Только я с ним попрощался, мне встретились три девочки. Очень чистенькие, старшей лет десять, средней — восемь, маленькой — пять-шесть. Одна из них тихо что-то спросила. Я не расслышал. Она — чуть громче: „Вы не дадите нам денег на булочку?“ Я дал всем им денег. Потом спросил: есть ли у них мама, папа. Мама есть, ответили они, папы нет. Очень аккуратные, спокойные девочки, почти что веселые.
Боже, кругом война, разруха, взрослые люди теряют человеческий облик, звереют на глазах, а дети, просящие милостыню, стараются выглядеть чистенько, аккуратненько.
Через несколько минут еще один ребенок потряс меня. Мальчишка лет четырнадцати торговал газетами. У нас в часть приходят только три газеты: „Российские вести“, „Российская“ и „Красная звезда“. А интересно ведь, что другие газеты пишут… Но прежде чем купить что-то, я спросил мальчика, почему он продает газеты: помогает кому-то? Он сказал, что да, помогает маме, папа погиб, а мама болеет и мама тоже может умереть. А если мама умрет, спокойно и отрешенно сказал мальчик, то и мне жить не надо. Я попытался его успокоить, но он как бы удивился моей непонятливости: а зачем без матери жить?! И говорит о маме: она не боится, когда стреляют танки или БМП, мы к этому уже привыкли, она боится, когда бомбят самолеты. Я взял у мальчика две газеты, это стоило три тысячи, у меня было пять, я сказал, что сдачи не надо. А он роется в карманах и говорит твердо: нет, надо. Даже в таких условиях честь у людей, у детей сохраняется. Он не нашел у себя двух тысяч рублей и настоял на том, чтобы я на сдачу взял еще газет».
Как погиб солдат Дима
«Это было в ночь на пятнадцатое февраля. Уезжали саперы. Их провожали. И вот один офицер напился и ночью ворвался в комнату к спящим поварам, закричал; „Встать!“ и начал стрелять поверх голов. Двое из пятерых подчинились. Но он подошел именно к одному из солдат, что выполнили его команду, — и убил его. А всего выпустил (я подсчитал потом) одиннадцать пуль. Потом испугался, выскочил на улицу…
Офицеру этому 28 лет. Женат, одному ребенку четыре года, в то время жена была беременна, сейчас уже родила.

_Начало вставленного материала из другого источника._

(* ===== verification/RecvSafe.v ===== *)
(** * Receive window: safety against any packet

    [Recv] is about the packets of one honest stream.  Here the headers are
    arbitrary, as far as the decoder lets them through: the window stays well
    formed, every index is in range and every length it hands out fits the
    arrays it is copied to. *)
From S2P Require Import Prelude Ring Types Seq Packet RecvWindow RecvSpec.
From stdpp Require Import base numbers list.
Open Scope Z_scope.
Open Scope rel4u_scope.

(** The payload has the announced length. *)
Definition slot_full (s : rel4u_recv_slot) : Prop := rs_payload_len s <= Z.of_nat (length (rs_payload s)).

(** A slot whose length fits the payload arrays of slots and queue items, and
    which has its payload if it waits for its turn (the payload of an unordered
    message is not kept). *)
Definition slot_bound (s : rel4u_recv_slot) : Prop :=
  0 <= rs_payload_len s <= REL4U_MAX_PAYLOAD_SIZE /\ is_u8 (rs_delivery_mode s) /\
  (rs_received s = true -> rs_delivery_mode s = REL4U_MODE_RELIABLE_ORDERED -> slot_full s).

Record recv_safe (w : rel4u_recv_window) : Prop := {
  rv_cap : cap_ok (rw_capacity w);
  rv_len : Z.of_nat (length (rw_slots w)) = rw_capacity w;
  rv_exp : is_u32 (rw_expected_seq w);
  rv_bound : Forall slot_bound (rw_slots w)
}.

(** A header the decoder accepts, and the bytes after it. *)
Definition header_bound (hdr : rel4u_header) (payload : list Z) : Prop :=
  h_payload_len hdr <= Z.of_nat (length payload) /\ 0 <= h_payload_len hdr <= REL4U_MAX_PAYLOAD_SIZE /\ is_u8 (h_delivery_mode hdr) /\ is_u32 (h_seq_num hdr).

Lemma slot_zero_bound : slot_bound recv_slot_zero.
Proof. unfold slot_bound, REL4U_MAX_PAYLOAD_SIZE. cbn. word_unfold. lia. Qed.

Lemma get_bound l i : Forall slot_bound l -> slot_bound (l !. i).
Proof.
  intros H. unfold arr_get. rewrite list_lookup_total_alt. destruct (l !! _) as [s|] eqn:E; cbn.
  - rewrite Forall_lookup in H. by apply (H _ _ E).
  - apply slot_zero_bound.
Qed.

Lemma set_bound l i s : Forall slot_bound l -> slot_bound s -> Forall slot_bound (arr_set l i s).
Proof. intros. by apply Forall_insert. Qed.

Lemma clear_bound s : slot_bound s -> slot_bound (s <| rs_received := false |>).
Proof. intros (? & ? & _). by split; [|split]. Qed.

Lemma slots_safe w s i : recv_safe w -> slot_bound s ->
  recv_safe (w <| rw_slots := arr_set (rw_slots w) i s |>).
Proof.
  intros [] Hs. constructor; cbn; try done; [|by apply set_bound].
  unfold arr_set. by rewrite length_insert.
Qed.

Lemma expected_safe w z : recv_safe w -> recv_safe (w <| rw_expected_seq := u32 z |>).
Proof. intros []. constructor; try done. apply u32_range. Qed.

(** Initialisation and reset give a safe window. *)
Lemma fresh_safe c s hi has : cap_ok c -> is_u32 s ->
  recv_safe (mk_recv_window (replicate (Z.to_nat c) recv_slot_zero) c s hi has).
Proof.
  intros Hc Hs. constructor; try done; cbn [rw_slots rw_capacity].
  - rewrite length_replicate. destruct Hc. lia.
  - apply Forall_replicate, slot_zero_bound.
Qed.

Lemma recv_init_safe w c s : cap_ok c -> is_u32 s ->
  fst (rel4u_recv_window_init w c s true) = 0 /\ recv_safe (snd (rel4u_recv_window_init w c s true)).
Proof.
  intros Hc Hs. unfold rel4u_recv_window_init. destruct Hc as [Hr Hp] eqn:E. rewrite Hp.
  destruct (Z.ltb_spec c 2); [lia|]. split; [done|]. by apply fresh_safe.
Qed.

Lemma recv_reset_safe w s : recv_safe w -> is_u32 s ->
  fst (rel4u_recv_window_reset w s) = 0 /\ recv_safe (snd (rel4u_recv_window_reset w s)).
Proof.
  intros [Hc Hl He Hb] Hs. pose proof Hc as [? _]. unfold rel4u_recv_window_reset.
  rewrite (proj2 (Nat.eqb_neq _ _)), (proj2 (Z.eqb_neq _ _)) by lia. split; [done|]. by apply fresh_safe.
Qed.

(** What the caller gets: an array of the same size with bounded slots, of which
    at most [max] are used; the used ones have their payload. *)
Record ready_ok (max : Z) (n : nat) (out : list rel4u_recv_slot) (rc : Z) : Prop := {
  ry_length : length out = n;
  ry_bound : Forall slot_bound out;
  ry_count : 0 <= rc <= max;
  ry_full : Forall slot_full (take (Z.to_nat rc) out)
}.

Lemma ready_none max n out rc : ready_ok max n out rc -> 0 <= max -> ready_ok max n out 0.
Proof. intros [] ?. constructor; [done|done|lia|constructor]. Qed.

(** Writing one more message. *)
Lemma ready_push max n out rc s : ready_ok max n out rc -> rc < max -> max <= Z.of_nat n ->
  slot_bound s -> slot_full s -> ready_ok max n (arr_set out rc s) (rc + 1).
Proof.
  intros [Hl Hb Hc Hf] Hlt Hn Hs Hfs. constructor.
  - unfold arr_set. by rewrite length_insert.
  - by apply set_bound.
  - lia.
  - rewrite out_snoc by lia. apply Forall_app. by split; [|constructor].
Qed.

Lemma pop_ready_loop_safe max n fuel : max <= Z.of_nat n ->
  forall w out rc, recv_safe w -> ready_ok max n out rc ->
  let '(w', out', rc') := pop_ready_loop fuel w out max rc in
  recv_safe w' /\ rw_capacity w' = rw_capacity w /\ ready_ok max n out' rc'.
Proof.
  intros Hn. induction fuel as [|fuel IH]; intros w out rc S Ho; cbn [pop_ready_loop]; [done|].
  destruct (Z.ltb_spec rc max); [|done]. destruct (_ && _) eqn:Et; [|done].
  set (s := rw_slots w !. _) in *. assert (Hs : slot_bound s) by apply get_bound, S.
  set (w1 := _ <| rw_expected_seq := _ |>).
  assert (S1 : recv_safe w1) by (apply expected_safe, slots_safe; [done|by apply clear_bound]).
  assert (E1 : rw_capacity w1 = rw_capacity w) by done. clearbody w1.
  apply andb_true_iff in Et as [Er _]. destruct (Z.eqb_spec (rs_delivery_mode s) REL4U_MODE_RELIABLE_ORDERED) as [Em|].
  - specialize (IH w1 (arr_set out rc s) (rc + 1) S1 ltac:(apply ready_push; [done|done|done|done|by apply Hs])).
    destruct (pop_ready_loop _ _ _ _ _) as [[w' out'] rc']. by rewrite E1 in IH.
  - specialize (IH w1 out rc S1 Ho).
    destruct (pop_ready_loop _ _ _ _ _) as [[w' out'] rc']. by rewrite E1 in IH.
Qed.

Lemma advance_loop_safe max n fuel : max <= Z.of_nat n ->
  forall w out rc, recv_safe w -> ready_ok max n out rc ->
  let '(w', out', rc') := advance_loop fuel w out max rc in
  recv_safe w' /\ rw_capacity w' = rw_capacity w /\ ready_ok max n out' rc'.
Proof.
  intros Hn. induction fuel as [|fuel IH]; intros w out rc S Ho; cbn [advance_loop]; [done|].
  destruct (_ && _) eqn:Et; [|done]. set (s := rw_slots w !. _) in *.
  assert (Hs : slot_bound s) by apply get_bound, S.
  set (w1 := _ <| rw_expected_seq := _ |>).
  assert (S1 : recv_safe w1) by (apply expected_safe, slots_safe; [done|by apply clear_bound]).
  assert (E1 : rw_capacity w1 = rw_capacity w) by done. clearbody w1.
  apply andb_true_iff in Et as [Er _]. destruct (_ =? _).
  - specialize (IH w1 out rc S1 Ho).
    destruct (advance_loop _ _ _ _ _) as [[w' out'] rc']. by rewrite E1 in IH.
  - destruct (Z.eqb_spec (rs_delivery_mode s) REL4U_MODE_RELIABLE_ORDERED) as [Em|]; [|done].
    destruct (Z.ltb_spec rc max); [|done].
    specialize (IH w1 (arr_set out rc s) (rc + 1) S1 ltac:(apply ready_push; [done|done|done|done|by apply Hs])).
    destruct (advance_loop _ _ _ _ _) as [[w' out'] rc']. by rewrite E1 in IH.
Qed.

Lemma pop_ready_safe w max n out rc rc0 : recv_safe w -> ready_ok max n out rc -> 0 < max <= Z.of_nat n ->
  let '(r, w', out', rc') := rel4u_recv_window_pop_ready w out max rc0 in
  r = 0 /\ recv_safe w' /\ rw_capacity w' = rw_capacity w /\ ready_ok max n out' rc'.
Proof.
  intros S Ho Hmax. unfold rel4u_recv_window_pop_ready. rewrite (proj2 (Z.eqb_neq max 0)) by lia.
  pose proof (pop_ready_loop_safe max n (length (rw_slots w)) ltac:(lia) w out 0 S
    ltac:(apply (ready_none _ _ _ rc); [done|lia])) as H.
  by destruct (pop_ready_loop _ _ _ _ _) as [[w' out'] rc'].
Qed.

Lemma fill_full s hdr payload mode : header_bound hdr payload ->
  slot_full (fill_slot s hdr mode (Some payload)).
Proof.
  intros (Hl & Hb & _). unfold slot_full, fill_slot, copy_payload. cbn [rs_payload_len rs_payload].
  destruct (Z.gtb_spec (h_payload_len hdr) 0); [|lia].
  unfold memcpy. rewrite length_app, length_take. lia.
Qed.

Lemma fill_bound s hdr payload : header_bound hdr payload ->
  slot_bound (fill_slot s hdr (h_delivery_mode hdr) (Some payload)).
Proof.
  intros H. pose proof H as (_ & Hl & _). split; [done|]. split; [apply u8_range|]. intros _ _.
  by apply fill_full.
Qed.

Lemma on_packet_safe w hdr payload max n out rc rc0 :
  recv_safe w -> header_bound hdr payload -> ready_ok max n out rc -> 0 < max <= Z.of_nat n ->
  let '(r, w', out', rc') := rel4u_recv_window_on_packet w hdr (Some payload) out max rc0 in
  recv_safe w' /\ rw_capacity w' = rw_capacity w /\ ready_ok max n out' rc'.
Proof.
  intros S Hh Ho0 Hmax. pose proof (ready_none _ _ _ _ Ho0 ltac:(lia)) as Ho. clear Ho0.
  pose proof Hh as (_ & Hl & _). unfold rel4u_recv_window_on_packet.
  rewrite (proj2 (Z.eqb_neq max 0)) by lia. cbv zeta.
  set (first := arr_set out 0 _).
  assert (Hf : ready_ok max n first (0 + 1)).
  { apply ready_push; [done|lia|lia|by apply fill_bound|by apply fill_full]. }
  change (0 + 1) with 1 in Hf. clearbody first.
  destruct (_ =? _); [done|]. destruct (_ =? _).
  { destruct (_ || _); [|done]. split; [|done]. destruct S. by constructor. }
  destruct (Z.eqb_spec (h_delivery_mode hdr) REL4U_MODE_RELIABLE_UNORDERED) as [Eu|_].
  - destruct (rel4u_seq_lt _ _); [done|]. destruct (_ >=? _); [done|]. destruct (_ && _); [done|].
    set (s := mk_recv_slot _ _ _ _ _). set (w1 := w <| rw_slots := _ |>).
    assert (Hs : slot_bound s).
    { split; [done|]. split; [apply u8_range|]. cbn [s rs_delivery_mode]. by rewrite Eu. }
    assert (S1 : recv_safe w1) by (by apply slots_safe).
    assert (E1 : rw_capacity w1 = rw_capacity w) by done. clearbody w1.
    pose proof (advance_loop_safe max n (length (rw_slots w1)) ltac:(lia) w1 first 1 S1 Hf) as H.
    destruct (advance_loop _ _ _ _ _) as [[w' out'] rc']. by rewrite E1 in H.
  - destruct (_ =? _); [|done].
    destruct (rel4u_seq_lt _ _); [done|]. destruct (_ >=? _); [done|]. destruct (_ && _); [done|].
    set (w1 := w <| rw_slots := _ |>).
    assert (S1 : recv_safe w1) by (apply slots_safe; [done|by apply fill_bound]).
    assert (E1 : rw_capacity w1 = rw_capacity w) by done. clearbody w1.
    pose proof (pop_ready_safe w1 max n out 0 0 S1 Ho Hmax) as H.
    destruct (rel4u_recv_window_pop_ready _ _ _ _) as [[[r w'] out'] rc']. rewrite E1 in H. tauto.
Qed.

Об этом в Ханкале узнали, и женщины в Буденновске тоже. Они сообщили родителям убитого солдата: „Напишите майору Измайлову — он вам расскажет, как на самом деле погиб ваш сын“. И мне написали отец и мать по отдельности. Я ходил и зачитывал эти письма всем офицерам и всем солдатам. Я привез эти письма с собой. Вот они».
Из письма отца Димы:
«Я хочу знать правду, как погиб мой сын. Двадцать дней мы искали тело нашего Димки. Куда только не обращались? Везде встречали глухую стену. Сообщение о гибели получили только после похорон Димы: „Ваш сын, верный воинской присяге, погиб при выполнении боевого задания“. Но мы уже знали, что Дима погиб от пули пьяного офицера… Ему было всего девятнадцать. Я не виню вас. Я знаю, что во всем виновата проклятая война».